Last month, I wrote about the VA Mission Act of 2018, and I will add to it with this month’s column.

The formal name of the legislation passed in 2018 is the VA Maintaining Systems and Strengthening Integrated Outside Networks Act. It has many provisions that change the way the VA administers care through medical providers in the community. Many of the changes are due to start very soon.

It is important to note that this is not the launch of an insurance program such as Medicare, Medicaid or anything covered in the Affordable Care Act of 2010. Veterans utilizing the Mission Act will be given authorization by the VA to see a community care provider. The authorization may include only one visit or may be open ended depending on circumstances.

Some veterans think that the changes will allow them to select a medical provider, identify themselves as a veteran, complete an examination and receive treatment, instruct the provider send the bill to the VA, and the VA will pay the bill. This is not going to happen this easy. 

A veteran will have to be eligible for Mission Act coverage according to one of six criteria developed by the VA. Once eligible and in need of care, the VA will send an authorization letter to a provider who agrees to accept the veteran as a patient. Upon completion of the medical visit, the provider must send documentation of the results of the visit to the VA for review. 

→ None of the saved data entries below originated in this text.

Lemma move_front_seg bufs i l1 l2 :
  length bufs = S NBUF -> l1 ++ i :: l2 ≡ₚ seq 0 NBUF ->
  seg (nx bufs) (pv bufs) NBUF (l1 ++ i :: l2) NBUF ->
  seg (nx (push_front i (unlink i bufs))) (pv (push_front i (unlink i bufs))) NBUF (i :: l1 ++ l2) NBUF.
Proof.
  intros Hlen Hp Hs. destruct (lru_bound _ Hp) as (Hin & _ & Hnd).
  destruct (seg_bounded bufs _ Hlen Hp Hs) as [_ Hb].
  assert (i < NBUF)%nat as Hi by (apply Hin; set_solver).
  assert (NoDup (NBUF :: l1 ++ l2) /\ i ∉ l1 ++ l2) as [Hnd2 Hil].
  { apply NoDup_cons in Hnd as [Hh Hnd]. rewrite <- Permutation_middle in Hnd, Hh.
    apply NoDup_cons in Hnd as [Hi' Hnd]. split; [|done]. apply NoDup_cons. split; [|done]. set_solver. }
  set (B := set_prev (nx bufs i) (pv bufs i) bufs).
  assert (forall j, nx B j = nx bufs j) as HnB by (intros; apply nx_set_prev).
  assert (nx bufs i <> i) as Hne.
  { apply seg_app in Hs as [_ H2]. destruct (seg_links _ _ _ _ _ i H2) as [Hl _].
    specialize (Hl ltac:(left)). intros E. rewrite E in Hl. apply NoDup_cons in Hnd as [_ Hnd].
    apply NoDup_app in Hnd as (_ & _ & [Hni _]%NoDup_cons). apply elem_of_app in Hl as [?|?%list_elem_of_singleton]; [done|lia]. }
  assert (pv B i = pv bufs i) as HpB.
  { unfold B. rewrite pv_set_prev by (destruct (Hb i); lia). by rewrite decide_False. }
  assert (length B = S NBUF) as HBl by (unfold B; by rewrite set_prev_length).
  assert (seg (nx (unlink i bufs)) (pv (unlink i bufs)) NBUF (l1 ++ l2) NBUF) as Hs2.
  { unfold unlink. cbv zeta. fold B. rewrite HnB, HpB. pose proof (Hb i).
    eapply (seg_unlink (nx bufs) (pv bufs)); [exact Hs|exact Hnd|..]; intros; rewrite ?pv_set_next, ?nx_set_next by lia.
    - rewrite decide_False by (by apply not_eq_sym). apply HnB.
    - by rewrite decide_True.
    - unfold B. rewrite pv_set_prev by lia. by rewrite decide_False by (by apply not_eq_sym).
    - unfold B. rewrite pv_set_prev by lia. by rewrite decide_True. }
  assert (length (unlink i bufs) = S NBUF) as Hul by (unfold unlink; cbv zeta; by rewrite set_next_length).
  revert Hs2 Hul. generalize (unlink i bufs). intros U Hs2 Hul.
  assert (nx U NBUF <= NBUF /\ nx U NBUF <> i)%nat as [Hn Hni].
  { rewrite (seg_head _ _ _ _ _ Hs2). destruct (l1 ++ l2) as [|z l] eqn:El; simpl; [lia|].
    assert (z ∈ l1 ++ i :: l2) as Hz by (rewrite <- Permutation_middle, El; set_solver).
    split; [by apply Nat.lt_le_incl, Hin|]. intros ->. apply Hil. left. }
  assert (nx (set_prev i NBUF (set_next i (nx U NBUF) U)) NBUF = nx U NBUF) as En.
  { rewrite nx_set_prev, nx_set_next by lia. by rewrite decide_False by lia. }
  unfold push_front. cbv zeta. rewrite En.
  eapply (seg_push (nx U) (pv U)); try done; [lia|..]; intros;
    repeat (rewrite ?nx_set_prev, ?pv_set_next, ?nx_set_next, ?pv_set_prev
              by (rewrite ?set_next_length, ?set_prev_length, ?set_next_length, ?set_prev_length; lia); try case_decide; try lia); done.
Qed.

Lemma move_front_strip bufs i j : strip (push_front i (unlink i bufs) !!! j) = strip (bufs !!! j).
Proof. unfold push_front, unlink, set_next, set_prev. cbv zeta. by rewrite !strip_put. Qed.

Lemma move_front_refcnt bufs i j : refcnt (bufs !!! j) = refcnt (push_front i (unlink i bufs) !!! j).
Proof. pose proof (f_equal refcnt (move_front_strip bufs i j)) as E. by simpl in E. Qed.

Lemma move_front_length bufs i : length (push_front i (unlink i bufs)) = length bufs.
Proof. unfold push_front, unlink, set_next, set_prev. cbv zeta. by rewrite !length_insert. Qed.

End front.

(** ** Releasing and writing a buffer *)
Section release.
Context (c : nat) (b : bool) (p : nat) (d : proc) `{Fuel} `{DiskOk}.
Implicit Types (s : kernel) (bufs : list buf) (disk : list (list Z)) (i j : nat) (x : buf) (lru held : list nat) (n m : Z).

(** A buffer apart from the links and the reference count. *)
Definition core x : buf := set_refcnt 0 (strip x).

Lemma core_content bufs bufs' disk n :
  (forall j, core (bufs' !!! j) = core (bufs !!! j)) -> content_of bufs' disk n = content_of bufs disk n.
Proof.
  intros Hc. unfold content_of.
  assert (forall l, find_buf (fun x => caches ROOTDEV n x && valid x) bufs' l =
                    find_buf (fun x => caches ROOTDEV n x && valid x) bufs l) as ->.
  { induction l as [|j l IH]; simpl; [done|]. rewrite IH. pose proof (Hc j) as E.
    injection E as E1 E2 E3 E4 E5. unfold caches, valid. by rewrite E1, E2, E3. }
  destruct (find_buf _ _ _) as [j|]; [|done]. pose proof (Hc j) as E. by injection E as _ _ _ _ ->.
Qed.

Lemma sl_released_at l s : sl_locked (the_sleeplock l (sl_released l s)) = false.
Proof. unfold the_sleeplock, sl_released. simpl. by rewrite lookup_total_insert_eq. Qed.
Lemma sl_released_ne l l' s : l <> l' -> the_sleeplock l' (sl_released l s) = the_sleeplock l' s.
Proof. intros Hne. unfold the_sleeplock, sl_released. simpl. by rewrite lookup_total_insert_ne. Qed.

(** The state after [brelse] of buffer [i]. *)
Definition releases s lru held i s' : Prop :=
  exists bufs lru', s' = set_k_bufs bufs (sl_released (SL_buf i) s) /\
    bcache_ok s' (pid d) lru' held /\ (exists l1 l2, lru = l1 ++ i :: l2 /\ lru' = i :: l1 ++ l2) /\
    (forall j, core (bufs !!! j) = core (k_bufs s !!! j)).

Lemma bcache_release s lru held i bufs lru' :
  bcache_ok s (pid d) lru (i :: held) -> coherent (k_disk s) (k_bufs s !!! i) ->
  length bufs = S NBUF -> seg (nx bufs) (pv bufs) NBUF lru' NBUF -> lru' ≡ₚ seq 0 NBUF ->
  (forall j, core (bufs !!! j) = core (k_bufs s !!! j)) ->
  (forall j, refcnt (bufs !!! j) = if decide (j = i) then 0 else refcnt (k_bufs s !!! j)) ->
  bcache_ok (set_k_bufs bufs (sl_released (SL_buf i) s)) (pid d) lru' held.
Proof.
  intros [Hlen Hlist Hperm Huniq Hbufs Hfree Hheld Hnd Hdisk] Hco Hl Hs Hp Hc Hr.
  assert (forall j, b_flags (bufs !!! j) = b_flags (k_bufs s !!! j) /\ b_dev (bufs !!! j) = b_dev (k_bufs s !!! j) /\
    blockno (bufs !!! j) = blockno (k_bufs s !!! j) /\ b_data (bufs !!! j) = b_data (k_bufs s !!! j)) as Hf.
  { intros j. pose proof (Hc j) as E. by injection E as ? ? ? ? ?. }
  apply NoDup_cons in Hnd as [Hni Hnd].
  assert (forall j, the_sleeplock (SL_buf j) (set_k_bufs bufs (sl_released (SL_buf i) s)) =
    the_sleeplock (SL_buf j) (sl_released (SL_buf i) s)) as Hsl by done.
  split; simpl; try done.
  - intros j k Hj Hk. destruct (Hf j) as (_ & -> & -> & _), (Hf k) as (_ & -> & -> & _). by apply Huniq.
  - intros j Hj. destruct (Hbufs j Hj) as [G1 G2 G3]. destruct (Hf j) as (E1 & E2 & E3 & E4).
    split; by rewrite ?E1, ?E2, ?E3, ?E4.
  - intros j Hj Hjh. rewrite Hsl, Hr. destruct (Hf j) as (E1 & E2 & E3 & E4).
    assert (coherent (k_disk s) (k_bufs s !!! j) -> coherent (k_disk s) (bufs !!! j)) as Hcj.
    { unfold coherent. by rewrite E1, E3, E4. }
    case_decide as Eji.
    + subst j. rewrite sl_released_at. split_and!; [done|done|by apply Hcj].
    + rewrite sl_released_ne by congruence. destruct (Hfree j Hj) as (? & ? & ?); [by apply not_elem_of_cons|].
      split_and!; [done|done|by apply Hcj].
  - intros j Hj. destruct (Hheld j) as (G1 & G2 & G3 & G4 & G5); [by right|]. destruct (Hf j) as (E1 & _).
    assert (j <> i) as Hji by (intros ->; done).
    rewrite Hsl, sl_released_ne, Hr, decide_False by congruence. unfold valid in *. rewrite E1. done.
Qed.

Lemma runs_brelse {A} L' (k : unit -> K A) s Q lru held i :
  bcache_ok s (pid d) lru (i :: held) -> coherent (k_disk s) (k_bufs s !!! i) ->
  (forall s', releases s lru held i s' -> runs c b p d [] L' (k tt) s' Q) ->
  runs c b p d [] L' (x <- brelse i ;; k x) s Q.
Proof.
  intros Hbc Hco Hk. destruct (bc_held _ _ _ _ Hbc i) as (Hi & Hl & Hpid & Hr & Hv); [left|].
  pose proof (bc_len _ _ _ _ Hbc) as Hlen. pose proof (bc_perm _ _ _ _ Hbc) as Hp.
  unfold brelse. runs_step. apply runs_holdingsleep; [not_in|]. rewrite Hl, Hpid, Z.eqb_refl. cbn [andb negb]. runs_step.
  apply runs_releasesleep; [not_in|not_in|]. runs_step. apply runs_acquire; [not_in|]. runs_step.
  assert (i < length (k_bufs s))%nat as Hil by lia.
  apply runs_buf_set; [done|]. runs_step. apply runs_buf_get; [by rewrite put_buf_length|].
  rewrite put_buf_lookup by done. change (k_bufs (sl_released (SL_buf i) s)) with (k_bufs s). rewrite Hr.
  change (u32 (1 - 1)) with 0. cbn [refcnt set_refcnt]. change (0 =? 0) with true. runs_step.
  set (x0 := set_refcnt 0 (k_bufs s !!! i)). set (B := <[i := x0]> (k_bufs s)).
  assert (seg (nx B) (pv B) NBUF lru NBUF) as Hs.
  { eapply (seg_ext (nx (k_bufs s)) (pv (k_bufs s))); [intros; by apply nx_put|intros; by apply pv_put|apply Hbc]. }
  assert (length B = S NBUF) as HBl by (unfold B; by rewrite length_insert).
  apply runs_move_front; [by apply (seg_bounded B lru)|done|]. eapply runs_release; [done|].
  destruct (lru_bound lru Hp) as (Hin & _ & _). pose proof (proj2 (Hin i) Hi) as (l1 & l2 & El)%list_elem_of_split.
  apply Hk. exists (push_front i (unlink i B)), (i :: l1 ++ l2).
  assert (forall j, core (push_front i (unlink i B) !!! j) = core (k_bufs s !!! j)) as Hc.
  { intros j. unfold core. rewrite move_front_strip. unfold B. destruct (decide (i = j)) as [<-|Hij];
      [by rewrite list_lookup_total_insert_eq|by rewrite list_lookup_total_insert_ne]. }
  split_and!; [done| |by exists l1, l2|done].
  apply (bcache_release s lru); try done.
  - by rewrite move_front_length.
  - apply move_front_seg; [done|by rewrite <- El|by rewrite <- El].
  - by rewrite Permutation_middle, <- El.
  - intros j. change (k_bufs (put_buf i x0 (sl_released (SL_buf i) s))) with B.
    rewrite <- (move_front_refcnt B i j). unfold B.
    destruct (decide (i = j)) as [<-|Hij]; [by rewrite list_lookup_total_insert_eq, decide_True|].
    by rewrite list_lookup_total_insert_ne, decide_False by congruence.
Qed.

The VA may or may not agree with determinations made by the outside provider and may recommend alternatives to the veteran.

The VA does not want to simply become a bill payer. The VA wants to stay in the decision making process with the veteran to ensure that the veteran receives the best care possible. 

This essentially means that veterans will come under somewhat of a duplicated system. One is the care received by the outside provider and the other is the review of that care by the VA. 

Does this streamline the system or does it make it more of an obstacle course? We shall see.

Issues arise as to who has paramount responsibility for the veteran. Since the VA will authorize the outside provider and pay for the care it has a major interest in what is done.

The VA may also have differing protocols on how to proceed with care. 

For example, if a veteran’s blood test reveals a prostate-specific antigen of 5.2, the VA may advise the veteran to consider a biopsy of the prostate. The outside provider may suggest taking another test in 90 days to see if there is any change. Both protocols may be acceptable, but the VA wants the veteran to know the VA’s position. This can only be accomplished when the outside provider sends the examination results to the VA for their review. 

One of the major hindrances to the Mission Act may be the willingness of community providers to sign up with the program. The VA pays an established rate for services and is known to be slow in making payments to providers. 

The Mission Act has provisions to speed up the payments to providers and to encourage them to accept veterans for care. 

Even though provisions are due to roll out very soon it will probably take time for things to get past the break-in point and allow for a review of the success of the changes.

Veterans may well need to have patience as the new provisions are put into place.